À luz da temática gestão da
prova, tão cara à grande parte da doutrina nacional, está claro que o sentido da Lei Maior do México é
da separação entre a acusação e o juízo, cabendo ao primeiro a prova da culpa.
Dentre os países que adotam o
sistema acusatório, porém sem disposição expressa da Constituição, primeiro se destaca a Itália,
pelo Código de Processo Penal concebido em 1988. Ferrajoli, em “Direito e Razão”[7] (2010), afirma que se
adotou, a partir da reforma de 1988 o
sistema acusatório, superando-se, inclusive, o sistema misto do chamado Código
Rocco:
O novo Código de Processo
Penal e o sistema acusatório – Este modelo constitucional de processo – que permaneceu
congelado por quase quarenta anos –
encontrou parcial atuação com o novo Código de Processo Penal aprovado com o DPR 447, de 22.09.1988, em
vigor a partir de 24.10.1989.
Rompendo uma tradição
plurissecular, o novo Código adotou o sistema acusatório não expressamente previsto pela
Constituição de per si, configurando o
novo processo como uma relação trigonal entre juiz, acusação e defesa, em antítese não apenas ao processo
medieval de tipo inteiramente “inquisitório”,
mas, também, àquele “misto” do velho Código Rocco, que era baseado, no que tange à fase instrutória, na
confusão entre juiz acusação, e na relação
diádica inquisidor/inquirido.
A principal inovação estrutural
introduzida foi a separação do juiz da acusação,
mediante a eliminação da velha figura do juiz instrutor, substituída por um juiz para as investigações preliminares
em princípio estranho ao seu desenvolvimento
(art. 328), e do pretor, que agora possui função apenas judicante.
Ao Ministério Público, de
outra parte, foram conferidas as funções via de regra postulantes graças a duas
importantes inovações: a exclusão da instrução
sumária e a supressão já antecipada pela Lei 330, de 05.08.1988, do seu poder de determinar a captura do imputado,
podendo agora apenas dispor do mecanismo
denominado fermo, por não mais de 96 horas, em caso de perigo de fuga ou de graves indícios de
culpabilidade dos delitos punidos com penas
não superiores no mínimo de 2 e no máximo a 6 anos (art. 384). (FERRAJOLI, 2010).
Desde o ano 2000, o sistema
acusatório guia o processo penal chileno, cuja experiência vem sendo alvo de
intensos estudos, inclusive por pesquisadores brasileiros.
O Código de Processo Penal
Chileno dispõe que o princípio acusatório norteia o modelo de procedimento criminal.

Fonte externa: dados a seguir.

(** [parts.join(sep)]. *)
Fixpoint join (sep : string) (parts : list string) : string :=
  match parts with
  | [] => EmptyString
  | [x] => x
  | x :: rest => x ++ sep ++ join sep rest
  end.

(** A string is truthy when it is not empty. *)
Definition nonEmpty (s : string) : bool := negb (String.eqb s EmptyString).

Definition mem (x : string) (l : list string) : bool :=
  existsb (String.eqb x) l.

End Str.

(** Line feed, as written ['\n'] in the source. *)
Definition LF : string := String (ascii_of_nat 10) EmptyString.

(* ====================================================================== *)
(** * JavaScript values *)
(* ====================================================================== *)

(** Values as [JSON.parse] and [request.json()] produce them, with
    [JUndefined] for what a read of a missing key gives.  A number carries
    the value of the double as a rational. *)
Inductive JSValue : Type :=
| JUndefined
| JNull
| JBool (b : bool)
| JNum (q : Q)
| JStr (s : string)
| JArr (items : list JSValue)
| JObj (fields : list (string * JSValue)).

(** ToBoolean. *)
Definition truthy (v : JSValue) : bool :=
  match v with
  | JUndefined | JNull => false
  | JBool b => b
  | JNum q => negb (Qnum q =? 0)%Z
  | JStr s => Str.nonEmpty s
  | JArr _ | JObj _ => true
  end.

(** [a || b]. *)
Definition js_or (a b : JSValue) : JSValue := if truthy a then a else b.

Fixpoint lookup_field (k : string) (fields : list (string * JSValue)) : JSValue :=
  match fields with
  | [] => JUndefined
  | (k', v) :: rest => if String.eqb k k' then v else lookup_field k rest
  end.

(** What was thrown: an [Error] object with its message, or anything else. *)
Inductive Thrown : Type :=
| ThrownError (message : string)
| ThrownOther.

Definition Outcome (A : Type) : Type := (Thrown + A)%type.

Definition TypeError (message : string) : Thrown := ThrownError message.

(** [v.k] for the keys this program reads (urls, apiKey, events, data,
    venue, eventName, name, title, date, time, price, description, url):
    none of them is on a builtin prototype, so the read gives the own
    property or [undefined], and throws a [TypeError] on [null] and
    [undefined]. *)
Definition get_prop (v : JSValue) (k : string) : Outcome JSValue :=
  match v with
  | JUndefined | JNull => inl (TypeError ("Cannot read properties of null or undefined (reading '" ++ k ++ "')"))
  | JObj fields => inr (lookup_field k fields)
  | _ => inr JUndefined
  end.

Definition Array_isArray (v : JSValue) : bool :=
  match v with JArr _ => true | _ => false end.

(** Whether a value can be converted to a primitive.  A template literal
    and [new Date(v)] convert an object by calling its [toString] and its
    [valueOf]; a primitive always converts.  An object made by
    [JSON.parse] inherits both methods from [Object.prototype], unless it
    has a key of its own called "toString": the value under that key is
    never a function, [valueOf] gives the object back, and the conversion
    throws a [TypeError].  An array is converted by [join], which converts
    each of its elements. *)
Fixpoint hasStringForm (v : JSValue) : bool :=
  match v with
  | JArr items =>
      (fix all (l : list JSValue) : bool :=
         match l with
         | [] => true
         | x :: l' => hasStringForm x && all l'
         end) items
  | JObj fields => negb (existsb (fun kv => String.eqb (fst kv) "toString") fields)
  | _ => true
  end.

(** The conversion of [v] in a template literal.  Only whether it throws
    is kept: the text goes to the console or into the prompt. *)
Definition templateLiteral (v : JSValue) : Outcome unit :=
  if hasStringForm v then inr tt
  else inl (TypeError "Cannot convert object to primitive value").

(** Sequencing of pure computations that may throw. *)
Definition andThen {A B} (o : Outcome A) (k : A -> Outcome B) : Outcome B :=
  match o with
  | inl e => inl e
  | inr a => k a
  end.

Declare Scope js_scope.
Delimit Scope js_scope with js.
Notation "x <~ c ;; k" := (andThen c (fun x => k))
  (at level 61, c at next level, right associativity) : js_scope.

Local Open Scope js_scope.

(* ====================================================================== *)
(** * The rendered document *)
(* ====================================================================== *)

(** A DOM node as the page script sees it: text, an element with its tag
    name, attributes and child nodes, or a node of another kind (comment),
    which neither [textContent] nor the walk of [getTextWithStructure]
    looks at.  [tagName] is what [el.tagName] gives: in an HTML document
    that is upper case for an HTML element and the name as written for an
    element of another namespace (SVG). *)
Inductive Node : Type :=
| TextNode (data : string)
| CommentNode (data : string)
| ElementNode (tagName : string) (attributes : list (string * string))
              (childNodes : list Node).

(** An HTML document: its address and the [<html>] root element. *)
Record Document : Type := mkDocument {
  location_href : string;
  html_attributes : list (string * string);
  html_childNodes : list Node
}.

Definition documentElement (d : Document) : Node :=
  ElementNode "HTML" (html_attributes d) (html_childNodes d).

Module DOM.

Definition isElement (n : Node) : bool :=
  match n with ElementNode _ _ _ => true | _ => false end.

(** The lower-cased tag name; the empty string for a non-element. *)
Definition localName (n : Node) : string :=
  match n with
  | ElementNode t _ _ => Str.toLowerCase t
  | _ => EmptyString
  end.

Fixpoint getAttribute (name : string) (attrs : list (string * string)) : option string :=
  match attrs with
  | [] => None
  | (k, v) :: rest => if String.eqb k name then Some v else getAttribute name rest
  end.

(** A reflected string attribute ([className], [id]): the empty string
    when the attribute is not there. *)
Definition reflected (name : string) (n : Node) : string :=
  match n with
  | ElementNode _ attrs _ =>
      match getAttribute name attrs with Some v => v | None => EmptyString end
  | _ => EmptyString
  end.

Definition className : Node -> string := reflected "class".
Definition id : Node -> string := reflected "id".

(** [node.textContent]: the data of a text node, the concatenation of
    the text content of the children of an element (comments left out). *)
Fixpoint textContent (n : Node) : string :=
  match n with
  | TextNode d => d
  | CommentNode _ => EmptyString
  | ElementNode _ _ cs =>
      (fix all (l : list Node) : string :=
         match l with
         | [] => EmptyString
         | c :: l' => textContent c ++ all l'
         end) cs
  end.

Diz-se isso porque o
artigo terceiro é explícito em estabelecer que cabe exclusivamente ao Ministério Público a
condução da investigação criminal:
Artículo 3°.- Exclusividad de
la investigación penal. El ministerio público dirigirá en forma exclusiva la investigación
de los hechos constitutivos de delito,
los que determinaren la participación punible y los que acreditaren la inocencia del imputado, en la forma prevista
por la Constitución y la ley.
Demais disto, no Chile,
sublinhe-se a existência do juiz de garantias, do procedimento oral, da presunção de inocência e, sobretudo,
da direção da investigação criminal por parte dos promotores de justiça.
É exatamente na exclusividade
do Ministério Público na investigação criminal e na proposição da ação penal que se baliza a
afirmação de que o Chile adota um sistema acusatório de processo penal.

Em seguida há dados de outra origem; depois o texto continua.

Lemma addOrExtendChange_coalesced cs ty line :
  coalesced cs -> coalesced (addOrExtendChange cs ty line).
Proof.
  induction cs as [|c rest IH]; intros Hco.
  - simpl. exact I.
  - destruct rest as [|c' rest'].
    + cbn [addOrExtendChange].
      destruct (ChangeType_eqb (type c) ty && Z.eqb (endLine c) (line - 1)) eqn:E.
      * simpl. exact I.
      * simpl. split; [|exact I].
        intros [Ht Hl]. apply andb_false_iff in E as [E | E].
        -- rewrite <- Ht in E.
           assert (ChangeType_eqb (type c) (type c) = true)
             by now apply ChangeType_eqb_eq.
           congruence.
        -- apply Z.eqb_neq in E. lia.
    + change (addOrExtendChange (c :: c' :: rest') ty line)
        with (c :: addOrExtendChange (c' :: rest') ty line).
      destruct Hco as [Hadj Hco].
      destruct (addOrExtendChange_head c' rest' ty line)
        as [c1 [rest1 [Eq [Ht [Hs _]]]]].
      specialize (IH Hco). rewrite Eq in IH |- *.
      cbn [coalesced]. split; [|exact IH].
      rewrite Ht, Hs. exact Hadj.
Qed.

Lemma parseLine_proper st line :
  Forall properRange (changes st) ->
  Forall properRange (changes (parseLine st line)).
Proof.
  intros Hp. unfold parseLine.
  destruct (String.prefix "@@" line).
  - destruct (matchHunk line); assumption.
  - destruct (inHunk st); [|assumption].
    destruct (String.prefix "+" line);
      [now apply addOrExtendChange_proper|].
    destruct (String.prefix "-" line);
      [now apply addOrExtendChange_proper|].
    destruct (negb (String.prefix backslash line)); assumption.
Qed.

Lemma parseLine_coalesced st line :
  coalesced (changes st) -> coalesced (changes (parseLine st line)).
Proof.
  intros Hp. unfold parseLine.
  destruct (String.prefix "@@" line).
  - destruct (matchHunk line); assumption.
  - destruct (inHunk st); [|assumption].
    destruct (String.prefix "+" line);
      [now apply addOrExtendChange_coalesced|].
    destruct (String.prefix "-" line);
      [now apply addOrExtendChange_coalesced|].
    destruct (negb (String.prefix backslash line)); assumption.
Qed.

Lemma parseLines_invariants lines st :
  Forall properRange (changes st) -> coalesced (changes st) ->
  Forall properRange (changes (parseLines lines st))
  /\ coalesced (changes (parseLines lines st)).
Proof.
  revert st. induction lines as [|line lines IH]; intros st Hp Hc; simpl.
  - now split.
  - apply IH; [now apply parseLine_proper | now apply parseLine_coalesced].
Qed.

(** The ranges, read first to last and line by line, are the marks in the
    order in which the parser met them. *)
Lemma parseLines_marks lines st :
  Forall properRange (changes st) ->
  flat_map linesOf (changes (parseLines lines st))
  = flat_map linesOf (changes st)
    ++ marksFrom lines (currentLine st) (inHunk st).
Proof.
  revert st. induction lines as [|line lines IH]; intros st Hp.
  - simpl. now rewrite app_nil_r.
  - change (parseLines (line :: lines) st)
      with (parseLines lines (parseLine st line)).
    rewrite (IH _ (parseLine_proper st line Hp)).
    unfold parseLine. cbn [marksFrom].
    destruct (String.prefix "@@" line).
    + destruct (matchHunk line); reflexivity.
    + destruct (inHunk st) eqn:Hin; [|simpl; now rewrite Hin].
      destruct (String.prefix "+" line).
      * simpl. rewrite addOrExtendChange_lines by assumption.
        now rewrite <- app_assoc.
      * destruct (String.prefix "-" line).
        -- simpl. rewrite addOrExtendChange_lines by assumption.
           now rewrite <- app_assoc.
        -- destruct (negb (String.prefix backslash line)); simpl;
             now rewrite ?Hin.
Qed.

Lemma parseLine_not_header_outside_hunk st line :
  inHunk st = false -> isHunkHeader line = false -> parseLine st line = st.
Proof.
  unfold isHunkHeader, parseLine. intros Hin Hh.
  destruct (String.prefix "@@" line); simpl in Hh.
  - destruct (matchHunk line); [discriminate | reflexivity].
  - now rewrite Hin.
Qed.

Lemma parseLines_without_headers lines st :
  inHunk st = false ->
  Forall (fun line => isHunkHeader line = false) lines ->
  parseLines lines st = st.
Proof.
  intros Hin Hall. induction Hall as [|line lines Hl Hall IH]; [reflexivity|].
  change (parseLines (line :: lines) st)
    with (parseLines lines (parseLine st line)).
  now rewrite (parseLine_not_header_outside_hunk st line Hin Hl).
Qed.

(** C5, as stated: the parser does not return the ranges deleted 1..1 and
    added 2..3 for the worked example. *)
Lemma parseDiff_not_one_based_ranges :
  parseDiff (text ["@@ -1,3 +1,4 @@"; " unchanged"; "-removed line";
                   "+added line"; "+second added"])
  <> [mkLineChange deleted 1 1; mkLineChange added 2 3].
Proof. vm_compute. discriminate. Qed.

(** C5, amended: for the worked example the parser returns the ranges
    deleted 0..0 and added 1..2.  The counter starts at c - 1 = 0, the
    context line moves it to 1, the removed line is marked on the line
    before (0), and the two added lines are 1 and 2. *)
Theorem parseDiff_worked_example_zero_based :
  parseDiff (text ["@@ -1,3 +1,4 @@"; " unchanged"; "-removed line";
                   "+added line"; "+second added"])
  = [mkLineChange deleted 0 0; mkLineChange added 1 2].
Proof. vm_compute. reflexivity. Qed.

(** C6, as stated: ranges of the output can overlap.  Two neighbouring
    deleted lines are both marked on the line before them, and a mark on
    the same line as the last range does not extend it: the output holds
    the range deleted 0..0 twice. *)
Lemma parseDiff_ranges_can_overlap :
  parseDiff Sample.twoDeletions
    = [mkLineChange deleted 0 0; mkLineChange deleted 0 0]
  /\ noOverlaps (parseDiff Sample.twoDeletions) = false
  /\ ~ (forall diff : string, noOverlaps (parseDiff diff) = true).
Proof.
  split; [vm_compute; reflexivity|].
  split; [vm_compute; reflexivity|].
  intros H. specialize (H Sample.twoDeletions). vm_compute in H. discriminate.
Qed.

Tendo por base a gestão da
prova como um dos critérios diferenciadores dos sistemas processuais penais, pode-se afirmar que o
processo penal colombiano, datado de 2004, é acusatório,
visto que a lei adjetiva veda a iniciativa probatória do juiz, a prova
de ofício, e expressa que a iniciativa
probatória é apenas das partes.
A doutrina especializada
adverte, porém, que a Suprema Corte Colombiana mitigou a regra da proibição da produção da prova de
ofício pelo juiz, art. 361:
Sem embargo, a Corte Suprema de Justiça,
Sala de Cassação Penal, com a relatoria
do magistrado Edgar Lombana Trujillo, aprovada por Ata n. 28, de 30 de março de 2006, veio a limitar a rigidez
desta norma, estabelecendo “(...)
4.5. Es aqui que, em
términos generales, el Juez Penal está em la obligacíon de acatar ek artículo 361 de la Ley 906 de
2004, em cuanto prohíbe decretar pruebas
de oficio, pues se trata de um mandato legal que tiene razón de ser en el sistema acusatorio implementado em
Colombia. Sin embargo, cuando por motivos
de índole constitucional el Juez arribe a la conviccíon de que es imprescindible decretar una prueba de oficio,
antes de hacerlo debe expressar con
argumentos cimentados las razones por las cuales en el caso concreto la aplicacíon del artículo 361 produciría efectos
inconstitucionales, riesgo ante el cual,
aplicará preferiblemente la Carta, por ser la ‘norma de normas’, como lo estipula el artículo 4º constitucional”.
(...) (JUNOY, 2017).
A despeito da mitigação da
rigidez do multicitado art. 361 do Código de Processo Penal Colombiano, em nada altera a afirmação de que,
no país latino em questão, o princípio que se adota é o acusatório, embora releve o que mais
tarde também se verificará no Brasil: as arestas que impedem a efetividade do sistema
acusatório.
Já em relação ao Peru, cujo atual
Código de Processo Penal data de 2006, tem-se que a Constituição não estabelece expressamente o
sistema processual vigente, se acusatório ou inquisitivo ou misto, tal qual a Constituição
do México e de Portugal.
Também defende essa tese a
doutrina de Joan Picó i Junoy:
De igual modo, no novo Código
Processual penal peruano, de 29 de julho de 2004, que entrou em vigor em 1º de julho de
2006, rege o princípio acusatório, sobre
a base da nítida separação de funções instrutórias (Ministério Público), de controle da investigação (juiz da
investigação preparatória) e decisórias (juiz
penal); a devida correlação entre a acusação e a sentença; e a proibição da reformatio in peius. (JUNOY, 2017).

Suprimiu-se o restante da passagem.